Pretendere che entrambi crediti (dedotti nella compensazione giudiziale o legale) debbano essere già stati oggetto di un giudizio di accertamento definitivo col valore del giudicato condurrebbe ad una  situazione paradossale: infatti supponendo che un credito sia oggetto di decreto ingiuntivo provvisoriamente esecutivo (anche se tale decreto ingiuntivo è stato opposto) e su tale decreto ingiuntivo viene iniziata l'esecuzione forzata, mentre un secondo credito è stato oggetto di sentenza passata in giudicato, in questa situazione si avrebbe che in sede di opposizione all'esecuzione (del decreto ingiuntivo) non potrebbe essere chiesta la compensazione giudiziaria, di conseguenza,  il credito azionato, non definitivo, sarebbe suscettibile di esecuzione mentre quello certo non potrebbe essere opposto in compensazione.

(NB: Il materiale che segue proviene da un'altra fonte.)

(* ===== verification/Like.v ===== *)
(** * LIKE

    [like_match] of [src/executor/predicate.rs]: greedy matching with
    backtracking on the last [%].  The loop runs on fuel; [like_fuel] is
    enough for every value and pattern, so [like_match] is total. *)

From Stdlib Require Import Strings.String ZArith Strings.Byte Lia List.
From stdpp Require Import base tactics list numbers gmap.
From S2P Require Import Prelude RowKey Values Text.
#[local] Open Scope string_scope.
#[local] Open Scope list_scope.
#[local] Open Scope nat_scope.

Definition percent : char := ascii 37.
Definition underscore : char := ascii 95.

(** [Some (Some pi)]: the loop ended at that position of the pattern;
    [Some None]: it returned [false]; [None]: the fuel is spent. *)
Fixpoint like_loop (fuel : nat) (v p : list char) (vi pi : nat) (star_v : option nat) (star_p : nat)
    : option (option nat) :=
  match fuel with
  | O => None
  | S fuel =>
      match v !! vi with
      | None => Some (Some pi)
      | Some c =>
          let back :=
            match star_v with
            | Some sv => like_loop fuel v p (sv + 1) (star_p + 1) (Some (sv + 1)) star_p
            | None => Some None
            end in
          match p !! pi with
          | Some q =>
              if char_eqb q underscore || char_eqb q c then
                like_loop fuel v p (vi + 1) (pi + 1) star_v star_p
              else if char_eqb q percent then
                like_loop fuel v p vi (pi + 1) (Some vi) pi
              else back
          | None => back
          end
      end
  end.

(** The patterns that are only [%] from [pi] on. *)
Fixpoint only_percent (p : list char) : bool :=
  match p with
  | [] => true
  | q :: p => char_eqb q percent && only_percent p
  end.

Definition like_fuel (v p : list char) : nat := (length v + 1) * (length p + 2) + 1.

Definition like_chars (v p : list char) : option bool :=
  match like_loop (like_fuel v p) v p 0 0 None 0 with
  | Some (Some pi) => Some (only_percent (drop pi p))
  | Some None => Some false
  | None => None
  end.

Definition like_match (value pattern : list byte) : bool :=
  default false (like_chars (chars value) (chars pattern)).

(** ** What LIKE means *)

Inductive like : list char -> list char -> Prop :=
| like_nil : like [] []
| like_one c v p : like v p -> like (c :: v) (underscore :: p)
| like_char c v p : c <> percent -> like v p -> like (c :: v) (c :: p)
| like_skip v p : like v p -> like v (percent :: p)
| like_absorb c v p : like v (percent :: p) -> like (c :: v) (percent :: p).

Lemma char_eqb_spec a b : char_eqb a b = true <-> a = b.
Proof.
  unfold char_eqb, bytes_eqb. split.
  - case_match; try done. intros _. by apply bytes_cmp_eq.
  - intros ->. by rewrite bytes_cmp_refl.
Qed.

Lemma char_eqb_false a b : char_eqb a b = false <-> a <> b.
Proof. rewrite <- char_eqb_spec. by destruct (char_eqb a b). Qed.

(** ** Termination *)

Definition star_base (star_v : option nat) : nat := default 0 star_v.

(** What is left to do: a backtrack moves the base of the last [%], every other
    step moves in the pattern. *)
Definition like_measure (v p : list char) (pi : nat) (star_v : option nat) : nat :=
  (length v - star_base star_v) * (length p + 2) + (length p - pi).

Lemma like_loop_total fuel v p vi pi star_v star_p :
  star_base star_v <= vi <= length v -> pi <= length p -> star_p <= length p ->
  (forall sv, star_v = Some sv -> star_p < pi) ->
  like_measure v p pi star_v < fuel ->
  like_loop fuel v p vi pi star_v star_p <> None.
Proof.
  revert vi pi star_v star_p. induction fuel as [|fuel IH]; intros vi pi star_v star_p Hv Hp Hs Ho F; [lia|].
  cbn [like_loop]. destruct (v !! vi) as [c|] eqn:Ev; [|done].
  apply lookup_lt_Some in Ev. unfold like_measure in F.
  assert (B : match star_v with
    | Some sv => like_loop fuel v p (sv + 1) (star_p + 1) (Some (sv + 1)) star_p
    | None => Some None end <> None).
  { destruct star_v as [sv|]; [|done]. cbn [star_base default] in *. specialize (Ho sv eq_refl).
    apply IH; cbn [star_base default]; try lia; [naive_solver lia|]. unfold like_measure, star_base, default.
    cbn in *. nia. }
  destruct (p !! pi) as [q|] eqn:Ep; [|done]. apply lookup_lt_Some in Ep.
  destruct (_ || _).
  { apply IH; try lia; [intros sv E; specialize (Ho sv E); lia|]. unfold like_measure. lia. }
  destruct (char_eqb q percent); [|done].
  apply IH; cbn [star_base default from_option] in *; try lia; [naive_solver lia|].
  unfold like_measure, star_base, default in *. cbn in *. nia.
Qed.

(** ** Facts about LIKE *)

Lemma like_snoc c q v p :
  like v p -> q = underscore \/ (q = c /\ c <> percent) -> like (v ++ [c]) (p ++ [q]).
Proof.
  intros H Q. induction H; cbn [app].
  - destruct Q as [->|[-> N]]; [apply like_one|apply like_char; [done|]]; apply like_nil.
  - by apply like_one.
  - by apply like_char.
  - by apply like_skip.
  - by apply like_absorb.
Qed.

Lemma like_percents v : like v [percent].
Proof. induction v; [apply like_skip, like_nil|by apply like_absorb]. Qed.

Lemma like_snoc_percent v w p : like v p -> like (v ++ w) (p ++ [percent]).
Proof.
  intros H. induction H; cbn [app].
  - apply like_percents.
  - by apply like_one.
  - by apply like_char.
  - by apply like_skip.
  - by apply like_absorb.
Qed.

Lemma like_only_percent v p q : like v p -> only_percent q = true -> like v (p ++ q).
Proof.
  revert p. induction q as [|c q IH]; intros p H E; [by rewrite app_nil_r|].
  cbn in E. apply andb_true_iff in E as [E1 E2]. apply char_eqb_spec in E1 as ->.
  change (percent :: q) with ([percent] ++ q). rewrite app_assoc. apply IH; [|done].
  rewrite <- (app_nil_r v). by apply like_snoc_percent.
Qed.

Lemma like_nil_inv p : like [] p -> only_percent p = true.
Proof.
  remember (@nil char) as v eqn:E. intros H. induction H; try done. cbn. by rewrite IHlike.
Qed.

Lemma like_cons_inv c v q p :
  q <> percent -> like (c :: v) (q :: p) -> like v p /\ (q = underscore \/ q = c).
Proof. intros N H. inversion H; subst; auto; done. Qed.

Lemma like_percent_inv v p : like v (percent :: p) -> exists j, like (drop j v) p.
Proof.
  remember (percent :: p) as q eqn:E. intros H. revert p E.
  induction H as [|c v q H IH|c v q N H IH|v q H IH|c v q H IH]; intros p' E; simplify_eq.
  - by exists 0.
  - destruct (IH p' eq_refl) as [j Hj]. by exists (S j).
Qed.

Lemma like_absorb_drop v p i j :
  i <= j -> like (drop j v) (percent :: p) -> like (drop i v) (percent :: p).
Proof.
  intros L H. replace j with (i + (j - i)) in H by lia. rewrite <- drop_drop in H.
  generalize dependent (drop i v). generalize (j - i). clear. intros n.
  induction n as [|n IH]; intros [|c w] H; try done. apply like_absorb. by apply IH.
Qed.

(** A stretch of the pattern without [%] matches as many characters. *)
Lemma like_walk n v p :
  (forall i, i < n -> p !! i <> Some percent) -> n <= length p -> like v p -> like (drop n v) (drop n p).
Proof.
  revert v p. induction n as [|n IH]; intros v p N L H; [by rewrite !drop_0|].
  destruct p as [|q p]; [cbn in L; lia|].
  assert (Q : q <> percent) by (intros ->; by apply (N 0); [lia|]).
  destruct v as [|c v].
  { apply like_nil_inv in H. cbn in H. apply andb_true_iff in H as [H _].
    by apply char_eqb_spec in H. }
  apply like_cons_inv in H as [H _]; [|done]. cbn [drop]. apply IH; [|cbn in L; lia|done].
  intros i Hi. apply (N (S i)). lia.
Qed.

(** ** The loop *)

Section loop.
Context (v p : list char) (plain : percent ∉ v).

Lemma plain_char i c : v !! i = Some c -> c <> percent.
Proof. intros H ->. apply plain. by eapply list_elem_of_lookup_2. Qed.

Lemma like_loop_sound fuel vi pi star_v star_p r :
  star_base star_v <= vi ->
  like (take vi v) (take pi p) ->
  (forall sv k, star_v = Some sv -> sv <= k -> like (take k v) (take (star_p + 1) p)) ->
  like_loop fuel v p vi pi star_v star_p = Some (Some r) -> like v (take r p).
Proof.
  revert vi pi star_v star_p. induction fuel as [|fuel IH]; intros vi pi star_v star_p Hv H S E; [done|].
  cbn [like_loop] in E. destruct (v !! vi) as [c|] eqn:Ev.
  2: { injection E as <-. apply lookup_ge_None in Ev. by rewrite take_ge in H by done. }
  assert (B : match star_v with
    | Some sv => like_loop fuel v p (sv + 1) (star_p + 1) (Some (sv + 1)) star_p
    | None => Some None end = Some (Some r) -> like v (take r p)).
  { destruct star_v as [sv|]; [|done]. intros Eb. revert Eb. apply IH.
    - done.
    - apply (S sv); [done|lia].
    - intros ? k [= <-] K. apply (S sv); [done|lia]. }
  destruct (p !! pi) as [q|] eqn:Ep; [|auto].
  destruct (char_eqb q underscore || char_eqb q c) eqn:Q.
  - revert E. apply IH; [lia| |done].
    rewrite !Nat.add_1_r, (take_S_r _ _ c), (take_S_r _ _ q) by done. apply like_snoc; [done|].
    apply orb_true_iff in Q as [Q|Q]; apply char_eqb_spec in Q; [by left|right].
    split; [done|by eapply plain_char].
  - destruct (char_eqb q percent) eqn:Q'; [|auto]. apply char_eqb_spec in Q' as ->.
    assert (P : forall k, vi <= k -> like (take k v) (take (pi + 1) p)).
    { intros k K. rewrite Nat.add_1_r, (take_S_r _ _ percent) by done.
      rewrite <- (take_drop vi (take k v)), take_take, Nat.min_l by lia. by apply like_snoc_percent. }
    revert E. apply IH; [done|by apply P|]. intros ? k [= <-] K. by apply P.
Qed.

(** What remains to match: from here, or from some point after the last [%]. *)
Definition pending (vi pi : nat) (star_v : option nat) (star_p : nat) : Prop :=
  match star_v with
  | None => like (drop vi v) (drop pi p)
  | Some sv =>
      sv <= vi /\ pi = star_p + 1 + (vi - sv) /\ pi <= length p
      /\ (forall i, star_p + 1 <= i < pi -> p !! i <> Some percent)
      /\ exists k, sv <= k /\ like (drop k v) (drop (star_p + 1) p)
  end.

(** The stretch after the last [%], walked from a later start. *)
Lemma pending_walk vi pi sv star_p :
  pending vi pi (Some sv) star_p -> exists j, vi <= j /\ like (drop j v) (drop pi p).
Proof.
  intros (L & -> & Lp & N & k & K & H). exists (k + (vi - sv)). split; [lia|].
  rewrite <- (drop_drop v _ k), <- (drop_drop p _ (star_p + 1)). apply like_walk; [| |done].
  - intros i Hi. rewrite lookup_drop. apply N. lia.
  - rewrite length_drop. lia.
Qed.

(** When the walk from the last start fails, a later start matches. *)
Lemma pending_later vi pi sv star_p :
  pending vi pi (Some sv) star_p -> ~ like (drop vi v) (drop pi p) ->
  pending (sv + 1) (star_p + 1) (Some (sv + 1)) star_p.
Proof.
  intros (L & -> & Lp & N & k & K & H) F.
  assert (k <> sv).
  { intros ->. apply F. replace (drop vi v) with (drop (vi - sv) (drop sv v))
      by (rewrite drop_drop; f_equal; lia).
    rewrite <- (drop_drop p _ (star_p + 1)).
    apply like_walk; [|rewrite length_drop; lia|done]. intros i Hi. rewrite lookup_drop. apply N. lia. }
  cbn. split_and!; try lia. exists k. split; [lia|done].
Qed.

Lemma like_loop_complete fuel vi pi star_v star_p r :
  pending vi pi star_v star_p ->
  like_loop fuel v p vi pi star_v star_p = Some r ->
  exists pi', r = Some pi' /\ only_percent (drop pi' p) = true.
Proof.
  revert vi pi star_v star_p. induction fuel as [|fuel IH]; intros vi pi star_v star_p H E; [done|].
  cbn [like_loop] in E. destruct (v !! vi) as [c|] eqn:Ev.
  2: { injection E as <-. exists pi. split; [done|]. apply lookup_ge_None in Ev. apply like_nil_inv.
    destruct star_v as [sv|].
    - destruct (pending_walk _ _ _ _ H) as (j & J & W). rewrite (drop_ge v) in W by lia. done.
    - cbn in H. rewrite (drop_ge v) in H by done. done. }
  pose proof (plain_char _ _ Ev) as Nc.
  assert (B : ~ like (drop vi v) (drop pi p) ->
    match star_v with
    | Some sv => like_loop fuel v p (sv + 1) (star_p + 1) (Some (sv + 1)) star_p
    | None => Some None end = Some r -> exists pi', r = Some pi' /\ only_percent (drop pi' p) = true).
  { intros F. destruct star_v as [sv|]; [|done].
    apply IH. by apply (pending_later _ _ _ _ H). }
  rewrite (drop_S _ _ _ Ev) in B.
  destruct (p !! pi) as [q|] eqn:Ep.
  2: { apply B in E; [done|]. apply lookup_ge_None in Ep. rewrite (drop_ge p) by done. intros L. inversion L. }
  pose proof (lookup_lt_Some _ _ _ Ep) as Lp. rewrite (drop_S _ _ _ Ep) in B.
  destruct (char_eqb q underscore || char_eqb q c) eqn:Q.
  - apply orb_true_iff in Q. rewrite !char_eqb_spec in Q.
    assert (Nq : q <> percent) by (destruct Q as [->| ->]; done).
    revert E. apply IH. rewrite !Nat.add_1_r. destruct star_v as [sv|]; cbn in H |- *.
    + destruct H as (L & -> & Lp' & N & K). split_and!; try lia; [|done].
      intros i Hi. destruct (Nat.eq_dec i (star_p + 1 + (vi - sv))) as [->|]; [rewrite Ep; congruence|].
      apply N. lia.
    + rewrite (drop_S _ _ _ Ev), (drop_S _ _ _ Ep) in H. by apply like_cons_inv in H as [H _].
  - apply orb_false_iff in Q as [Q1 Q2]. rewrite char_eqb_false in Q1, Q2.
    destruct (char_eqb q percent) eqn:Q'.
    + apply char_eqb_spec in Q' as ->.
      assert (W : like (drop vi v) (percent :: drop (pi + 1) p)).
      { destruct star_v as [sv|].
        - destruct (pending_walk _ _ _ _ H) as (j & J & W). rewrite (drop_S _ _ _ Ep) in W.
          rewrite Nat.add_1_r. by eapply like_absorb_drop.
        - cbn in H. rewrite (drop_S _ _ _ Ep) in H. by rewrite Nat.add_1_r. }
      destruct (like_percent_inv _ _ W) as [j Hj]. rewrite drop_drop in Hj.
      revert E. apply IH. cbn. split_and!; try lia. exists (vi + j). split; [lia|done].
    + apply char_eqb_false in Q'. apply B in E; [done|]. intros L.
      apply like_cons_inv in L as [_ [?|?]]; done.
Qed.
End loop.

(** C37: LIKE is exact on values without a percent sign: [%] matches any run of
    characters, [_] exactly one, anything else itself; the matcher always
    terminates with that answer. *)
Theorem like_match_exact v p :
  percent ∉ v -> exists b, like_chars v p = Some b /\ (b = true <-> like v p).
Proof.
  intros plain. unfold like_chars.
  destruct (like_loop (like_fuel v p) v p 0 0 None 0) as [r|] eqn:E.
  2: { exfalso. revert E. apply like_loop_total; cbn; try lia; [done|]. unfold like_measure, like_fuel. cbn. nia. }
  destruct r as [pi|]; eexists; (split; [reflexivity|split]).
  - intros O. rewrite <- (take_drop pi p). apply like_only_percent; [|done].
    eapply like_loop_sound; [done| | | |exact E]; [cbn; lia|apply like_nil|done].
  - intros L. apply (like_loop_complete _ _ plain) in E as (pi' & [= ->] & O); done.
  - done.
  - intros L. by apply (like_loop_complete _ _ plain) in E as (pi' & E & O).
Qed.

Lemma like_match_exact_witness :
  exists b, like_chars (chars (bytes_of_string "ab-abc")) (chars (bytes_of_string "%ab_")) = Some b
    /\ (b = true <-> like (chars (bytes_of_string "ab-abc")) (chars (bytes_of_string "%ab_"))).
Proof.
  apply like_match_exact. vm_compute. intros H. repeat (apply elem_of_cons in H as [H|H]; [done|]).
  by apply elem_of_nil in H.
Defined.

(** A percent sign in the value is compared to the [%] of the pattern before
    it is taken as a wildcard: [LIKE '50%'] rejects ["50% off"] although
    [%] matches any run. *)
Theorem like_percent_in_value :
  like_match (bytes_of_string "50% off") (bytes_of_string "50%") = false
  /\ like (chars (bytes_of_string "50% off")) (chars (bytes_of_string "50%")).
Proof.
  split; [done|]. cbn.
  do 2 (apply like_char; [done|]). apply like_percents.
Qed.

E' connaturale allo stesso istituto della compensazione giudiziale, che il credito che si pretende di estinguere in tutto o in parte mediante l'istituto de quo, sia un credito sub iudice posto che la valutazione circa i presupposti per l'operatività della fattispecie estintiva è rimessa al giudice chiamato a pronunciarsi sulla domanda di condanna (o come nel caso di specie sulla richiesta di esecuzione), il che quindi esclude a monte che anche il credito da estinguere debba essere stato accertato con sentenza definitiva.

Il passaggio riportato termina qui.